## Directions
Only those lines in the data below from the line containing "rewrite flat_map_app. simpl." through the line containing "true None st0)", both included, should be restated word for word.

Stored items
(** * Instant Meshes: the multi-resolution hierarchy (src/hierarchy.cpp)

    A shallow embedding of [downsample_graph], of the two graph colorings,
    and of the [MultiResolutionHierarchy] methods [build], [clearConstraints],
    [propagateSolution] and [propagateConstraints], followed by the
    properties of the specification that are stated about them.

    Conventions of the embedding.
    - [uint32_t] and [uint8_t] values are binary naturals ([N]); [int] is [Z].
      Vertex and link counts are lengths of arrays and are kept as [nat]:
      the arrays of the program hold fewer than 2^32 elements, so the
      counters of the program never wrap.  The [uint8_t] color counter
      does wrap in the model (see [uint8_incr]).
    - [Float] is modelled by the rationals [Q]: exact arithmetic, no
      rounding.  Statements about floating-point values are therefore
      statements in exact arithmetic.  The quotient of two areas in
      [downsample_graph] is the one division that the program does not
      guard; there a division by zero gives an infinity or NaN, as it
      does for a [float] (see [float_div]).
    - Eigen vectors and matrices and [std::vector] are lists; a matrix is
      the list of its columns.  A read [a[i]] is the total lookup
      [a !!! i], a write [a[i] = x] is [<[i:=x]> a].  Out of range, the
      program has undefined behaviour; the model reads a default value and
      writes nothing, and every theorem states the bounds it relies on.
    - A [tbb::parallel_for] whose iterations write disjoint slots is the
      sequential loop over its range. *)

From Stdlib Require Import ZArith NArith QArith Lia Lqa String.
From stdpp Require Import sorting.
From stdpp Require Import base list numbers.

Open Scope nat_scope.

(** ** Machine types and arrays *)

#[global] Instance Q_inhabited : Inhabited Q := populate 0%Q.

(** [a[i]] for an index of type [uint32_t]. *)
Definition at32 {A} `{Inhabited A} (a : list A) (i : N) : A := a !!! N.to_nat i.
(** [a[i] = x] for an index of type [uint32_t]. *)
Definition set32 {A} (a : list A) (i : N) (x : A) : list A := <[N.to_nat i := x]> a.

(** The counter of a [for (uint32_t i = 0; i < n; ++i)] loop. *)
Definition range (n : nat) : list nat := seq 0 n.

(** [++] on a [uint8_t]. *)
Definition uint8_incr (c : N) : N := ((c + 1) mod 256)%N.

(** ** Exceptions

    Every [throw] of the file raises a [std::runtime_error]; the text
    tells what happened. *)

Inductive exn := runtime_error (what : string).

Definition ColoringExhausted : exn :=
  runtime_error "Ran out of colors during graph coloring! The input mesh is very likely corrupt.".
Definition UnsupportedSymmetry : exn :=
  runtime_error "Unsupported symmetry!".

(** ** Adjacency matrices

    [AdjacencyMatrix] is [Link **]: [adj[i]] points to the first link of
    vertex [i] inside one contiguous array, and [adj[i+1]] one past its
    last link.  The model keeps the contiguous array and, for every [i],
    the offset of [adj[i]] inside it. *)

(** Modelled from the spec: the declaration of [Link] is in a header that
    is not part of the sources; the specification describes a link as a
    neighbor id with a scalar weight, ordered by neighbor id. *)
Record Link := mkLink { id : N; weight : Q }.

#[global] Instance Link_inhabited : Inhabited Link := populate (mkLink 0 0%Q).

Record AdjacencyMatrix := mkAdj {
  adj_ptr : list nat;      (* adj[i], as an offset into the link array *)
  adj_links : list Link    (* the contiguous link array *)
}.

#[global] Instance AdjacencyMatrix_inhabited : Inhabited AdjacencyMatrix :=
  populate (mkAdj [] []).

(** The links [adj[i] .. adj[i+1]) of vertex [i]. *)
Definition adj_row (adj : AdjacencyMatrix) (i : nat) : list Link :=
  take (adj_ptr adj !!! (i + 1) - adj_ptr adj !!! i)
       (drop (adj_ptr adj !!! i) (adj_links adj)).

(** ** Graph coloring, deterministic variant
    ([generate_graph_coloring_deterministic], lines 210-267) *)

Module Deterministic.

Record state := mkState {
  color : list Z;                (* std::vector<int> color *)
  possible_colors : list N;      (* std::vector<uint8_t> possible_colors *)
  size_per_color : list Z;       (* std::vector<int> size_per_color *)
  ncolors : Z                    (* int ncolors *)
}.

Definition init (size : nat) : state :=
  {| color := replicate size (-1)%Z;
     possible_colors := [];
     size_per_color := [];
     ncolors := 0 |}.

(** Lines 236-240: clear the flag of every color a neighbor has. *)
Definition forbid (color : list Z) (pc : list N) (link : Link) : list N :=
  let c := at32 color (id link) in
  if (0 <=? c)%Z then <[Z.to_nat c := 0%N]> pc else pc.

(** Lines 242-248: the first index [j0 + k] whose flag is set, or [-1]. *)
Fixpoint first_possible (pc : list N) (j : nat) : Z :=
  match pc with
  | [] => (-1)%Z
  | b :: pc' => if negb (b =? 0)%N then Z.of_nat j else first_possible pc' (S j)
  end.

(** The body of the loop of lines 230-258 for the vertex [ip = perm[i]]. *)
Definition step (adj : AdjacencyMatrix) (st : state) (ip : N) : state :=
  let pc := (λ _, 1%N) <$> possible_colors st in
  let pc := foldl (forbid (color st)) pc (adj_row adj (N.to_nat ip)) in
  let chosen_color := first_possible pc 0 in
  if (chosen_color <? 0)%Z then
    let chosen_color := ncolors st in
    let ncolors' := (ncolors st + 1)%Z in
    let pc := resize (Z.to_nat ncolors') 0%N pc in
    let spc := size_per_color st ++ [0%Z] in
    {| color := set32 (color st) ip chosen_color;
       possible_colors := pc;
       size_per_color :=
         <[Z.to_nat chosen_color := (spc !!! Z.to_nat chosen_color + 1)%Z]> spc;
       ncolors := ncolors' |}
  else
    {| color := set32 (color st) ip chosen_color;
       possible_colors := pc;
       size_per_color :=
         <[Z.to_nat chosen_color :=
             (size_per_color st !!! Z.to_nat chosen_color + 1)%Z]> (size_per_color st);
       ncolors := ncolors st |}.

--

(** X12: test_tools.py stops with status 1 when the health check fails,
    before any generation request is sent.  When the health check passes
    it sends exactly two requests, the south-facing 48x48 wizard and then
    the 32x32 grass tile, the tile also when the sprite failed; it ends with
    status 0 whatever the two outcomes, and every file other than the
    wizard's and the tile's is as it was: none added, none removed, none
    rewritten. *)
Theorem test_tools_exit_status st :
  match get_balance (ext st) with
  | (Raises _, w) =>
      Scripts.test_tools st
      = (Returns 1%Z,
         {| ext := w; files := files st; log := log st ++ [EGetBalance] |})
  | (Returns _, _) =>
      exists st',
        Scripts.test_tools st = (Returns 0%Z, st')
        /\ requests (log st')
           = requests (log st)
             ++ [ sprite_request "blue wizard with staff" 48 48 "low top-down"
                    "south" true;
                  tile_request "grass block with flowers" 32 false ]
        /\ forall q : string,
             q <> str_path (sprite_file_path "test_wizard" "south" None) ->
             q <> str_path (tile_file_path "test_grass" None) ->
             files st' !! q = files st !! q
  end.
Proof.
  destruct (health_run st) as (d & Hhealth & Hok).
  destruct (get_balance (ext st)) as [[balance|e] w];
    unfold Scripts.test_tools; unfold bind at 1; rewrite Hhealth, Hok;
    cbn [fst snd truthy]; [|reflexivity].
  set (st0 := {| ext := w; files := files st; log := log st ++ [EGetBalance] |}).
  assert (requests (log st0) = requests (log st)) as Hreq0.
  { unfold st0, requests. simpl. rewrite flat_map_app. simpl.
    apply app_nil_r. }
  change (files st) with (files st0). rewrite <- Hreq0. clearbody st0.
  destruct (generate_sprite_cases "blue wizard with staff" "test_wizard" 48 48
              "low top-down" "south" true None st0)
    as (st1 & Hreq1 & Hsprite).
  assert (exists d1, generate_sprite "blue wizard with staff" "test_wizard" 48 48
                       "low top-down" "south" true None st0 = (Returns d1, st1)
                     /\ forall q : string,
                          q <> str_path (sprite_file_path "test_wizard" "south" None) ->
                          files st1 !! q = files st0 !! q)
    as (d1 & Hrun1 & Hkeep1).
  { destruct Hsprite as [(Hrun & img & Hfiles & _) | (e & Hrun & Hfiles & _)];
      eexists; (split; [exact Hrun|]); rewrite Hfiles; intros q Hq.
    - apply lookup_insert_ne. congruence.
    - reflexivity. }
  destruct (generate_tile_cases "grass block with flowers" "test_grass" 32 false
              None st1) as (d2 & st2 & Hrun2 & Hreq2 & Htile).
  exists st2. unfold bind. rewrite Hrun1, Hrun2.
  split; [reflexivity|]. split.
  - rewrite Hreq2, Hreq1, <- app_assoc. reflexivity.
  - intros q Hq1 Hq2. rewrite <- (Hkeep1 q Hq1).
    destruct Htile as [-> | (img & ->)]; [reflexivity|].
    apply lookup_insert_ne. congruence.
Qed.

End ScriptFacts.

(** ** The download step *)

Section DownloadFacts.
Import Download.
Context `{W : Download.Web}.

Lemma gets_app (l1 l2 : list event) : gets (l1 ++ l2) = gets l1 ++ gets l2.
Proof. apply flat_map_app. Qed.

...

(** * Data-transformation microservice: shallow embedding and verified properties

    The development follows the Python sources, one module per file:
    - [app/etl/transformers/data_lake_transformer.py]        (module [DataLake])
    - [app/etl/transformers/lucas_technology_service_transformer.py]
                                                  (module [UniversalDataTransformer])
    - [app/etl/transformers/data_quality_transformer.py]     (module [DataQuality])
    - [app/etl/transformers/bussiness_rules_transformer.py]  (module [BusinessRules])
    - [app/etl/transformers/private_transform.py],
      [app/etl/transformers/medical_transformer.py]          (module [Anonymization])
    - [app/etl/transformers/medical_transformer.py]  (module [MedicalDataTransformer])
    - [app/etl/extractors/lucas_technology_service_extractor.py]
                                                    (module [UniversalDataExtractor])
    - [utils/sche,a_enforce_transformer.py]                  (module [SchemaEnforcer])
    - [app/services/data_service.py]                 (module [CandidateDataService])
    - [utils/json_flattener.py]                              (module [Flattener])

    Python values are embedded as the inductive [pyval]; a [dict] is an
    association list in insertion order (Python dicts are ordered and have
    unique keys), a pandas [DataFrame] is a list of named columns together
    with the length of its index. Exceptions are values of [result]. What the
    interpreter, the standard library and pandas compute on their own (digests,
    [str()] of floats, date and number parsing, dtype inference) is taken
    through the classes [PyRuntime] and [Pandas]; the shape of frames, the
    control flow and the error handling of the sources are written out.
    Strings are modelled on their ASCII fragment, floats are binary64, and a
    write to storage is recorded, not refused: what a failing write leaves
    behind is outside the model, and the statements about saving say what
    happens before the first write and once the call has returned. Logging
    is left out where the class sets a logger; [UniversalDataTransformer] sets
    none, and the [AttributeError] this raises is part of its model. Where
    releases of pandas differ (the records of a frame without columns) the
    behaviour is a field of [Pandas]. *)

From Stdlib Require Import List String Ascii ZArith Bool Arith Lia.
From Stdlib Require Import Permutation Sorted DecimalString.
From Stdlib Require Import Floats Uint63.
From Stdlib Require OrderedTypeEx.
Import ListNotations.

## Exercise solution
  { unfold st0, requests. simpl. rewrite flat_map_app. simpl.
    apply app_nil_r. }
  change (files st) with (files st0). rewrite <- Hreq0. clearbody st0.
  destruct (generate_sprite_cases "blue wizard with staff" "test_wizard" 48 48
              "low top-down" "south" true None st0)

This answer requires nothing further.